Spectral heat content for {\alpha}-stable processes in C1,1 open sets

TL;DR

This paper analyzes the small-time asymptotic behavior of spectral heat content for isotropic alpha-stable processes in smooth bounded domains, extending previous results to all alpha in (0,2) and dimensions d ≥ 1.

Contribution

It establishes the second-term asymptotics of spectral heat content for all alpha in (0,2) and dimensions d ≥ 1, resolving a prior conjecture.

Findings

Derived the second-term asymptotics for spectral heat content in C^{1,1} domains.

Unified results across all alpha in (0,2) and dimensions d ≥ 1.
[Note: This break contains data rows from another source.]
(** C9.  When the configuration can be loaded ([MAX_CONN] is unset or
    reads as a number), any number of calls [ConfigManager()] made one
    after another, starting with no instance, all return the object the
    first call allocated; [__init__] is entered once per call and prints
    one number per call; [_load_config] is entered once in all. *)
Theorem new_singleton_reruns_init (n : nat) (w : W) (z : Z) :
  py_int (default "10" (environ w !! "MAX_CONN")) = Ok z →
  ∃ p',
    calls (S n) (loaded w) = (Ok (replicate (S n) (Some (next_id w))), p') ∧
    _instance p' = Some (next_id w) ∧
    entries "__init__" (world_of p') = entries "__init__" w + S n ∧
    entries "_load_config" (world_of p') = entries "_load_config" w + 1 ∧
    stdout (world_of p') = stdout w ++ (drawn w <$> seq 0 (S n)).
Proof.
  intros Hz.
  pose proof (call_without_instance w z Hz) as Hfirst.
  destruct (later_calls n
              (mk_process (Some (next_id w))
                          (after_first_call w (loaded_config w z)))
              (next_id w) eq_refl)
    as (p' & Hrest & Hi & Hinit & Hload & Hout).
  exists p'. split; [| split; [exact Hi | split; [| split]]].
  - cbn [calls replicate].
    rewrite (bind_ok _ _ _ _ _ Hfirst), (bind_ok _ _ _ _ _ Hrest).
    reflexivity.
  - rewrite Hinit. count_new_entries.
  - rewrite Hload. count_new_entries.
  - rewrite Hout. cbn [world_of after_first_call stdout seq fmap list_fmap].
    rewrite <- app_assoc. f_equal. cbn [app]. f_equal.
    rewrite <- fmap_S_seq, <- list_fmap_compose.
    apply list_fmap_ext. intros _ k _. unfold drawn, compose. cbn.
    by rewrite Nat.add_succ_r.
Qed.

End NewPitfallFacts.

(** ** Subclassing a decorated class *)

Module DecoratorSubclassingFacts.
Import Py PyFacts DecoratorSubclassing.

Section ClassStatement.
Context {C : Type}.
Implicit Types (b : binding (C := C)) (bases : list (binding (C := C))).

(** The decorator hands back a function, never a class. *)
Lemma singleton_is_function b :
  ∃ c, singleton b = Ok (Function c) ∧
       type_of_binding (Function c) = TFunction.
Proof. destruct b as [c meta | c]; exists c; by split. Qed.

(** Once the type of functions leads, it stays or the bases conflict. *)
Lemma calculate_from_function bases :
  calculate_metaclass TFunction bases = Ok TFunction ∨
  calculate_metaclass TFunction bases = Raise TypeError.
Proof.
  induction bases as [| b rest IH]; [by left |].
  cbn. destruct (type_of_binding b); cbn; auto.
Qed.

(** With a function among the bases, no metaclass other than the type
    of functions can win. *)
Lemma calculate_with_function winner bases (c : C) post :
  calculate_metaclass winner (bases ++ Function c :: post)
    = Ok TFunction ∨
  calculate_metaclass winner (bases ++ Function c :: post)
    = Raise TypeError.
Proof.
  revert winner. induction bases as [| b rest IH]; intros winner.
  - cbn. destruct winner; cbn; auto using calculate_from_function.
  - cbn. destruct (issubclass winner (type_of_binding b)); [apply IH |].
    destruct (issubclass (type_of_binding b) winner); [apply IH | auto].
Qed.

(** C5.  Whatever class the decorator is applied to, the name ends up
    bound to a function; and a class statement that lists such a name
    among its bases, first, last or in between other bases, raises
    [TypeError].  In [demonstrate_decorator_issue] the [except
    TypeError] branch is the one that runs. *)
Theorem subclassing_decorated_class_raises (c : C) (meta : pytype) :
  ∃ decorated,
    singleton (Class c meta) = Ok decorated ∧
    type_of_binding decorated = TFunction ∧
    (∀ pre post,
       class_statement (pre ++ decorated :: post) = Raise TypeError) ∧
    demonstrate_decorator_issue c = Ok true.
Proof.
  exists (Function c). repeat split.
  intros pre post. unfold class_statement.
  destruct (calculate_with_function
              match pre ++ Function c :: post with
              | [] => TType
              | b :: _ => type_of_binding b
              end pre c post) as [-> | ->]; reflexivity.
Qed.
End ClassStatement.

(** *** The initialisers of [Logger] and [FileLogger] only allocate *)

Definition keeps_ids {A} (m : M (world cls) A) : Prop :=
  ∀ w, next_id (m w).2 = next_id w.

Lemma keeps_ret {A} (a : A) : keeps_ids (ret a).
Proof. by intros w. Qed.

Lemma keeps_raise {A} e : keeps_ids (raise (A := A) e).
Proof. by intros w. Qed.

Lemma keeps_lift {A} (r : result A) : keeps_ids (lift r).
Proof. by intros w. Qed.

Lemma keeps_bind {A B} (m : M (world cls) A) (k : A → M (world cls) B) :
  keeps_ids m → (∀ a, keeps_ids (k a)) → keeps_ids (bind m k).
Proof.
  intros Hm Hk w. unfold bind. specialize (Hm w).
  destruct (m w) as [[a|e] w1]; cbn in *; [| done].
  by rewrite Hk.
Qed.

Lemma keeps_print s : keeps_ids (print s).
Proof. by intros w. Qed.

Lemma keeps_enter d n : keeps_ids (enter (C := cls) d n).
Proof. by intros w. Qed.

Lemma keeps_setattr o n v : keeps_ids (setattr (C := cls) o n v).
Proof. intros w. unfold setattr. by destruct (heap w !! o). Qed.

Lemma keeps_getattr o n : keeps_ids (getattr (C := cls) o n).
Proof.
  intros w. unfold getattr. destruct (heap w !! o) as [ob|]; [| done].
  by destruct (ob_dict ob !! n).
Qed.

Lemma keeps_type_of o : keeps_ids (type_of (C := cls) o).
Proof. intros w. unfold type_of. by destruct (heap w !! o). Qed.

Lemma keeps_via target n (k : cls → M (world cls) value) :
  (∀ d, keeps_ids (k d)) → keeps_ids (via target n k).
Proof. intros Hk. destruct target; cbn; [apply Hk | apply keeps_raise]. Qed.

Create HintDb keeps.

#[local] Hint Resolve keeps_ret keeps_raise keeps_lift keeps_print
  keeps_enter keeps_setattr keeps_getattr keeps_type_of : keeps.

Lemma keeps_body super_call d name self args :
  (∀ c o n a, keeps_ids (super_call c o n a)) →
  keeps_ids (body super_call d name self args).
Proof.
  intros Hs. unfold body.
  destruct (String.eqb name "__init__"); [| auto with keeps].
  destruct d.
  - destruct args; auto with keeps.
  - unfold Logger___init__.
    destruct args as [| a [| b rest]]; auto with keeps;
      repeat (apply keeps_bind; [auto with keeps | intros ?]);
      auto with keeps.
  - unfold FileLogger___init__.
    destruct args as [| a [| b rest]]; auto with keeps.
    repeat (apply keeps_bind; [auto with keeps | intros ?]);
      auto with keeps.
Qed.

Lemma keeps_invoke fuel : ∀ d name self args,
  keeps_ids (invoke bases defines depth bodies fuel d name self args).
Proof.
  induction fuel as [| fuel IH]; intros d name self args.
  - apply keeps_raise.
  - rewrite invoke_S. apply keeps_bind; [apply keeps_enter | intros _].
    unfold bodies. apply keeps_body. intros c o n a.
    apply keeps_bind; [apply keeps_type_of | intros ty].
    apply keeps_via. intros d'. apply IH.
Qed.

Lemma init_allocates c o args w :
  next_id w ≤ next_id (init c o args w).2.
Proof.
  assert (Hk : keeps_ids (init c o args)).
  { unfold init, call_method.
    apply keeps_bind; [| intros ?; apply keeps_ret].
    apply keeps_bind; [apply keeps_type_of | intros ty].
    apply keeps_via. intros d. apply keeps_invoke. }
  rewrite Hk. lia.
Qed.

End DecoratorSubclassingFacts.

(** ** Threads racing for the instance *)

Module ThreadSafetyFacts.
Import Py PyFacts ThreadSafety.

(** *** Sums over the thread list *)

Section Totals.
Context {A : Type}.
Implicit Types (f g : A → nat) (l : list A).

Lemma total_insert f l i x y :
  l !! i = Some x →
  sum_list (f <$> <[i := y]> l) + f x = sum_list (f <$> l) + f y.
Proof.
  revert i. induction l as [| a l IH]; intros [| i] E; try done.
  - csimpl in *. injection E as ->. lia.
  - csimpl in *. specialize (IH i E). lia.
Qed.

Lemma total_lookup_le f l i x :
  l !! i = Some x → f x ≤ sum_list (f <$> l).
Proof.
  revert i. induction l as [| a l IH]; intros [| i] E; try done.
  - csimpl in *. injection E as ->. lia.
  - csimpl in *. specialize (IH i E). lia.
Qed.

Lemma total_two f l i j x y :
  i ≠ j → l !! i = Some x → l !! j = Some y →
  f x + f y ≤ sum_list (f <$> l).
Proof.
  revert i j. induction l as [| a l IH]; intros [| i] [| j] Hne Ei Ej;
    try done; csimpl in *.
  - injection Ei as ->. pose proof (total_lookup_le f l j y Ej). lia.
  - injection Ej as ->. pose proof (total_lookup_le f l i x Ei). lia.
  - assert (Hij : i ≠ j) by lia. specialize (IH i j Hij Ei Ej). lia.
Qed.

Lemma total_mono f g l :
  (∀ x, f x ≤ g x) → sum_list (f <$> l) ≤ sum_list (g <$> l).
Proof.
  intros Hfg. induction l as [| a l IH]; csimpl; [lia |].
  specialize (Hfg a). lia.
Qed.

Lemma total_positive f l :
  0 < sum_list (f <$> l) → ∃ i x, l !! i = Some x ∧ 0 < f x.
Proof.
  induction l as [| a l IH]; csimpl; [lia |]. intros Hpos.
  destruct (decide (0 < f a)) as [Ha | Ha].
  - by exists 0, a.
  - destruct IH as (i & x & E & Hx); [lia |]. by exists (S i), x.
Qed.
End Totals.

Section Threads.
Context {C : Type} `{Countable C}.
Local Abbreviation W := (world C).

Variable init : C → nat → list value → M W unit.
Variable cls : C.

Implicit Types (s : system (C := C)) (sh : shared (C := C))
  (t : thread) (ts : list thread) (i : nat).

Local Abbreviation safe := (safe_action init cls).

(** The metaclass runs the same protocol as the decorator. *)
Lemma meta_action_unfold : meta_action init cls = safe_action init cls.
Proof. reflexivity. Qed.

Lemma sched_inv action i s s' :
  sched action i s = Some s' →
  ∃ t t' sh',
    threads s !! i = Some t ∧
    action t (shared_of s) = Some (t', sh') ∧
    s' = mk_system (<[i := t']> (threads s)) sh'.
Proof.
  unfold sched. destruct (threads s !! i) as [t|]; [| done].
  destruct (action t (shared_of s)) as [[t' sh']|] eqn:Ea; [| done].
  intros [= <-]. by exists t, t', sh'.
Qed.

Lemma run_rtc action schedule : ∀ s s',
  run action schedule s = Some s' → rtc (step action) s s'.
Proof.
  induction schedule as [| i rest IH]; intros s s'; cbn.
  - intros [= <-]. constructor.
  - destruct (sched action i s) as [s1|] eqn:E; [| done].
    intros Hrest. eapply rtc_l; [by exists i | by apply IH].
Qed.

Lemma building_critical t :
  (if building t then 1 else 0) ≤ (if in_critical t then 1 else 0).
Proof. destruct t as [a []]; cbn; lia. Qed.

Lemma storing_critical t :
  (if storing t then 1 else 0) ≤ (if in_critical t then 1 else 0).
Proof. destruct t as [a []]; cbn; lia. Qed.

(** *** Mutual exclusion *)

(** The lock is held exactly while one thread is inside the block. *)
Definition lock_inv s : Prop :=
  count in_critical (threads s)
    = if locked (shared_of s) then 1 else 0.

(** Once the class is registered nobody is on the way to a store. *)
Definition reg_inv s : Prop :=
  present cls (shared_of s) = true → count building (threads s) = 0.

Definition safe_inv s : Prop := lock_inv s ∧ reg_inv s.

Lemma safe_inv_start argss registry w :
  safe_inv (start argss registry w).
Proof.
  assert (Hz : ∀ P : thread → bool,
             P (mk_thread [] AtCheck) = false →
             (∀ a, P (mk_thread a AtCheck) = false) →
             count P ((λ a, mk_thread a AtCheck) <$> argss) = 0).
  { intros P _ HP. unfold count.
    induction argss as [| a rest IH]; csimpl; [done |].
    by rewrite HP, IH. }
  split; [unfold lock_inv | intros _]; cbn [threads shared_of start locked];
    by apply Hz.
Qed.

Local Ltac thread_cases Ea :=
  repeat match type of Ea with
    | context [present ?c ?sh] => destruct (present c sh) eqn:?
    | context [locked ?sh] => destruct (locked sh) eqn:?
    | context [lookup_result ?c ?sh] =>
        unfold lookup_result in Ea; destruct (instances sh !! c) eqn:?
    | context [construct ?i ?c ?t ?sh] =>
        unfold construct in Ea;
        destruct (Singleton.type_call i c (call_args t) (world_of sh))
          as [[?o|?e] ?w'] eqn:?
    end;
  try discriminate Ea;
  injection Ea as <- <-.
Resolved the conjecture from previous work on spectral heat content.

Abstract

In this paper we study the asymptotic behavior, as $t\downarrow 0$, of the spectral heat content $Q^{(\alpha)}_{D}(t)$ for isotropic $\alpha$-stable processes, $\alpha\in [1,2)$, in bounded $C^{1,1}$ open sets $D\subset \R^{d}$, $d\geq 2$. Together with the results from \cite{Val2017} for $d=1$ and \cite{GPS19} for $\alpha\in (0,1)$, the main theorem of this paper establishes the asymptotic behavior of the spectral heat content up to the second term for all $\alpha\in (0,2)$ and $d\geq1$, and resolves the conjecture raised in \cite{Val2017}.